Look for the line that has "match i with Create_init" in the material below; please repeat it and every line after it, exactly, up to and including the line that has "k => lvl_ok v k", and nothing else.
Segment Start: Data for processing
(* ===== verification/KernelInv.v ===== *)
(** * The invariant of the kernel machine

    What holds of the state of [Kernel] between two steps: where a thread of each
    status is to be found, what the code that is left to execute promises, and the
    conservation laws of locks, wakeups and pages, stated as sums over the threads. *)

From stdpp Require Import base list gmap numbers functions.
From Stdlib Require Import ZArith Lia.
From S2P Require Import Prelude CString Kernel.

Local Open Scope Z_scope.

(** ** Sums over threads *)

Definition sumt (f : tcb -> Z) (m : gmap Z tcb) : Z := map_fold (fun _ c acc => f c + acc) 0 m.

Section Sums.
Implicit Types (f : tcb -> Z) (m : gmap Z tcb) (c : tcb) (t : Z).

Lemma sumt_insert f m t c : m !! t = None -> sumt f (<[t := c]> m) = f c + sumt f m.
Proof.
  intros Hm. unfold sumt.
  rewrite (map_fold_insert_L (fun _ c acc => f c + acc)); [done| |done]. intros; lia.
Qed.

Lemma sumt_delete f m t c : m !! t = Some c -> sumt f (delete t m) = sumt f m - f c.
Proof.
  intros Hm. rewrite <- (insert_delete_id m t c Hm) at 2.
  rewrite sumt_insert by apply lookup_delete_eq. lia.
Qed.

Lemma sumt_update f m t c c' : m !! t = Some c -> sumt f (<[t := c']> m) = sumt f m - f c + f c'.
Proof.
  intros Hm. rewrite <- insert_delete_eq, sumt_insert by apply lookup_delete_eq.
  rewrite (sumt_delete f m t c Hm). lia.
Qed.

Lemma sumt_nonneg f m : (forall t c, m !! t = Some c -> 0 <= f c) -> 0 <= sumt f m.
Proof.
  revert m. refine (map_ind _ _ _).
  - intros _. unfold sumt. by rewrite map_fold_empty.
  - intros t c m Hm IH Hf. rewrite sumt_insert by done.
    specialize (Hf t c) as Hc. rewrite lookup_insert_eq in Hc. specialize (Hc eq_refl).
    assert (0 <= sumt f m); [|lia]. apply IH. intros t' c' Hc'. apply (Hf t').
    rewrite lookup_insert_ne; [done|]. intros ->. congruence.
Qed.

Lemma sumt_pos f m : 0 < sumt f m -> exists t c, m !! t = Some c /\ 0 < f c.
Proof.
  revert m. refine (map_ind _ _ _).
  - unfold sumt. rewrite map_fold_empty. lia.
  - intros t c m Hm IH Hs. rewrite sumt_insert in Hs by done.
    destruct (decide (0 < f c)) as [Hc|Hc]; [exists t, c; by rewrite lookup_insert_eq|].
    destruct IH as (t' & c' & Hc' & Hf); [lia|]. exists t', c'. rewrite lookup_insert_ne; [done|congruence].
Qed.

Lemma sumt_ge f m t c : (forall t c, m !! t = Some c -> 0 <= f c) -> m !! t = Some c -> f c <= sumt f m.
Proof.
  intros Hf Hm. pose proof (sumt_delete f m t c Hm). assert (0 <= sumt f (delete t m)); [|lia].
  apply sumt_nonneg. intros t' c' [_ Hc']%lookup_delete_Some. by eapply Hf.
Qed.

Lemma sumt_ge2 f m t c t' c' : (forall t c, m !! t = Some c -> 0 <= f c) ->
  m !! t = Some c -> m !! t' = Some c' -> t <> t' -> f c + f c' <= sumt f m.
Proof.
  intros Hf Hm Hm' Hne. pose proof (sumt_delete f m t c Hm).
  assert (f c' <= sumt f (delete t m)); [|lia]. apply (sumt_ge f _ t').
  - intros t1 c1 [_ Hc1]%lookup_delete_Some. by eapply Hf.
  - by rewrite lookup_delete_ne.
Qed.
End Sums.

(** ** What is left to execute *)

(** The weight of a list of points. *)
Definition wcode (w : instr -> Z) (k : list instr) : Z := foldr (fun i acc => w i + acc) 0 k.

Lemma wcode_app w k k' : wcode w (k ++ k') = wcode w k + wcode w k'.
Proof. induction k as [|i k IH]; simpl; [done|]. lia. Qed.

(** Tokens of lock [l] in a thread's hands that [holder] does not show: between
    [sema_down] and the store of [holder], and between its reset and [sema_up]. *)
Definition tok_w (l : lock_id) (i : instr) : Z :=
  match i with
  | Lock_take l' => if decide (l' = l) then 1 else 0
  | Lock_drop l' => if decide (l' = l) then -1 else 0
  | Sema_down (SemOf l') | Sema_wait (SemOf l') _ => if decide (l' = l) then -1 else 0
  | Sema_up (SemOf l') => if decide (l' = l) then 1 else 0
  | _ => 0
  end.

(** Pending returns to the loop of [sema_down (s)]. *)
Definition wait_w (s : sem_id) (i : instr) : Z :=
  match i with Sema_wait s' _ => if decide (s' = s) then 1 else 0 | _ => 0 end.

(** Pending work on a thread under construction, and its pending first unblocking. *)
Definition born_w (t : Z) (i : instr) : Z :=
  match i with Create_tid t' _ | Create_frames t' _ _ => if decide (t' = t) then 1 else 0 | _ => 0 end.
Definition unblock_w (t : Z) (i : instr) : Z :=
  match i with Unblock t' => if decide (t' = t) then 1 else 0 | _ => 0 end.

(** Pages in hand: taken from the pool and not yet a thread, or no longer one. *)
Definition page_w (p : Z) (i : instr) : Z :=
  match i with Create_init p' _ _ | Pool_free p' => if decide (p' = p) then 1 else 0 | _ => 0 end.

(** Pushes on [all_list] that have begun. *)
Definition link_w (t : Z) (i : instr) : Z :=
  match i with Create_link t' => if decide (t' = t) then 1 else 0 | _ => 0 end.

(** No part of the rest gives back more tokens than it has. *)
Fixpoint tok_ok (l : lock_id) (k : list instr) : Prop :=
  match k with [] => True | i :: k' => 0 <= wcode (tok_w l) k /\ tok_ok l k' end.

(** The interrupt level each point is reached with, from level [b]. *)
Fixpoint lvl_ok (b : bool) (k : list instr) : Prop :=
  match k with
  | [] => True
  | Sema_wait _ old :: k => b = INTR_OFF /\ lvl_ok old k
  | Intr_set v :: k => lvl_ok v k
  | Iret :: k => b = INTR_OFF /\ lvl_ok INTR_ON k
  | Kernel_thread :: k => lvl_ok INTR_ON k
  | Sleep_start _ :: k => b = INTR_ON /\ lvl_ok b k
  | Exit :: k => k = []
  | _ :: k => lvl_ok b k
  end.

(** Locks that the kernel takes and releases inside one call. *)
Definition internal (l : lock_id) : bool :=
  match l with TidLock | PoolLock => true | UserLock _ => false end.

(** The rest of a thread's code uses lock [l] properly when it holds [l] iff [b]. *)
Fixpoint lock_ok (l : lock_id) (b : bool) (k : list instr) : Prop :=
  match k with
  | [] => internal l = true -> b = false
  | Lock_check l' :: k => if decide (l' = l) then b = false /\ lock_ok l b k else lock_ok l b k
  | Lock_take l' :: k => if decide (l' = l) then b = false /\ lock_ok l true k else lock_ok l b k
  | Lock_drop l' :: k => if decide (l' = l) then b = true /\ lock_ok l false k else lock_ok l b k
  | Lock_try l' :: k =>
      if decide (l' = l) then internal l = false /\ b = false /\ lock_ok l true k /\ lock_ok l b k
      else lock_ok l b k
  | Cond_enqueue _ l' :: k | Cond_signal _ l' :: k | Cond_broadcast _ l' :: k =>
      (l' = l -> b = true) /\ lock_ok l b k
  | Exit :: k => b = false
  | Create_page _ _ :: k =>
      match l with
      | PoolLock => b = true /\ lock_ok l false k
      | TidLock => b = false /\ lock_ok l b k
      | _ => lock_ok l b k
      end
  | Create_init _ _ _ :: k => (l = TidLock -> b = false) /\ lock_ok l b k
  | Create_tid _ _ :: k =>
      match l with TidLock => b = true /\ lock_ok l false k | _ => lock_ok l b k end
  | _ :: k => lock_ok l b k
  end.
Lemma kinv_leave : kinv None st'.
Proof.
  pose proof leave_wake as Hwake. pose proof (running_current st c Hk Hc) as Hr. destruct Hl.
  pose proof (ready_iff st _ c Hk Hc) as Hready. pose proof (all_iff st _ c Hk Hc) as Hall.
  pose proof (fun s => wait_iff st _ c Hk Hc s) as Hwait.
  assert (Hnr : current st ∉ ready_list st) by (rewrite Hready, Hr; naive_solver).
  assert (Hnw : forall s, current st ∉ waiters (sema st s)).
  { intros s. rewrite Hwait. apply not_sleeping. congruence. }
  destruct lv_unborn0 as [Hub Hnb]. simpl in Hub, Hnb.
  apply (kinv_update st st' (current st) (Some c) c' Hk Hc). split; simpl; try done.
  - naive_solver.
  - naive_solver.
  - naive_solver.
  - rewrite lv_ready0. apply NoDup_snoc_if; [apply (k_ready_nodup Hk)|done].
  - intros u. rewrite lv_ready0. by apply elem_of_snoc_if.
  - intros s. rewrite lv_wait0. apply NoDup_snoc_if; [apply (k_wait_nodup Hk)|done].
  - intros s u. rewrite lv_wait0. by apply elem_of_snoc_if.
  - rewrite lv_all0. destruct (decide (status c' = THREAD_DYING)); [apply list.NoDup_filter|]; apply (k_all_nodup Hk).
  - intros u. rewrite lv_all0. destruct (decide (status c' = THREAD_DYING)) as [E|E].
    + rewrite list_elem_of_filter, E. naive_solver.
    + apply unchanged. rewrite Hall, lv_push0, Hr. naive_solver.
  - auto.
  - intros Hs. split; [auto|]. right. by rewrite lv_current0.
  - intros u y Hu Hy Hs. destruct (k_dying Hk u y Hy Hs) as [_ [?|[? _]]]; [auto|done].
  - intros u. destruct (lv_born0 u) as (-> & _). rewrite Hub, Hr. simpl. lia.
  - intros u. destruct (lv_born0 u) as (_ & -> & _). rewrite Hnb, Hr. simpl. lia.
  - intros p. destruct (lv_born0 p) as (_ & _ & ? & _). rewrite (b2z_true (is_Some _)) by eauto. unfold old_w. simpl. lia.
  - intros u. destruct (lv_born0 u) as (_ & _ & _ & ?). rewrite lv_push0. unfold old_w. simpl. lia.
Qed.
End Leave.

(** ** A dead thread's page *)

Definition reap_slack (t : Z) : slack := mk_slack (fun _ => 0) (fun _ => 0) (fun p => b2z (p = t)) (fun _ => 0).

Section Reap.
Context (st : kstate) (x : tcb) (t := current st).
Context (Hk : kinv None st) (Hx : threads st !! t = Some x) (Hs : status x = THREAD_DYING)
        (Hi : t <> initial_thread st) (Hh : forall l, holder st l <> t).
Lemma exit_under_pool_lock_panics_witness :
  let st := demo_state panic_script in
  exists st1, run (PC := first_page) st = Ok st1 /\ current st1 = 4096 /\ holder st1 PoolLock = 4096 /\
    run (PC := first_page) st1 = Err AssertFail.
Proof.
  apply (exit_under_pool_lock_panics (PC := first_page) 4096 demo_pages _ 4096 []).
  - exact demo_boot_ok.
  - exact panic_reachable.
  - vm_compute. reflexivity.
  - vm_compute. discriminate.
  - intros [H _]. revert H. vm_compute. intros H. by apply H.
  - vm_compute. reflexivity.
  - vm_compute. reflexivity.
Defined.

(** *** The initial thread is preempted in the middle of its push on [all_list]; the
    second thread, the last one of the list, calls [thread_exit] *)

Definition unlink_script : list action := link_script ++ four_ticks ++ [Run].
Definition race_script : list action := unlink_script ++ [Invoke Call_thread_exit].

(** The race of [kernel_no_fault] does happen in a run in which every call is within its
    contract, and it is not a case of [exit_busy]. *)
Lemma race_happens :
  let st := demo_state race_script in
  reachable (PC := first_page) 4096 demo_pages st /\ race st /\ ~ exit_busy st /\
  act (PC := first_page) Run st = Err DataRace.
Proof.
  split; [|split_and!; vm_compute; try reflexivity; [split; [discriminate|reflexivity]|by intros (_ & _ & ?)]].
  apply (reachable_step (PC := first_page) 4096 demo_pages (demo_state unlink_script)).
  - apply demo_reachable. vm_compute. reflexivity.
  - apply (kstep_act (PC := first_page) _ (Invoke Call_thread_exit)).
    + split; [eexists; split; vm_compute; reflexivity|]. intros n. vm_compute. discriminate.
    + intros [? _]. discriminate.
    + vm_compute. reflexivity.
Qed.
Segment End: Data for processing
» **Solution to this exercise**
  match i with Create_init p' _ _ | Pool_free p' => if decide (p' = p) then 1 else 0 | _ => 0 end.

(** Pushes on [all_list] that have begun. *)
Definition link_w (t : Z) (i : instr) : Z :=
  match i with Create_link t' => if decide (t' = t) then 1 else 0 | _ => 0 end.

(** No part of the rest gives back more tokens than it has. *)
Fixpoint tok_ok (l : lock_id) (k : list instr) : Prop :=
  match k with [] => True | i :: k' => 0 <= wcode (tok_w l) k /\ tok_ok l k' end.

(** The interrupt level each point is reached with, from level [b]. *)
Fixpoint lvl_ok (b : bool) (k : list instr) : Prop :=
  match k with
  | [] => True
  | Sema_wait _ old :: k => b = INTR_OFF /\ lvl_ok old k
  | Intr_set v :: k => lvl_ok v k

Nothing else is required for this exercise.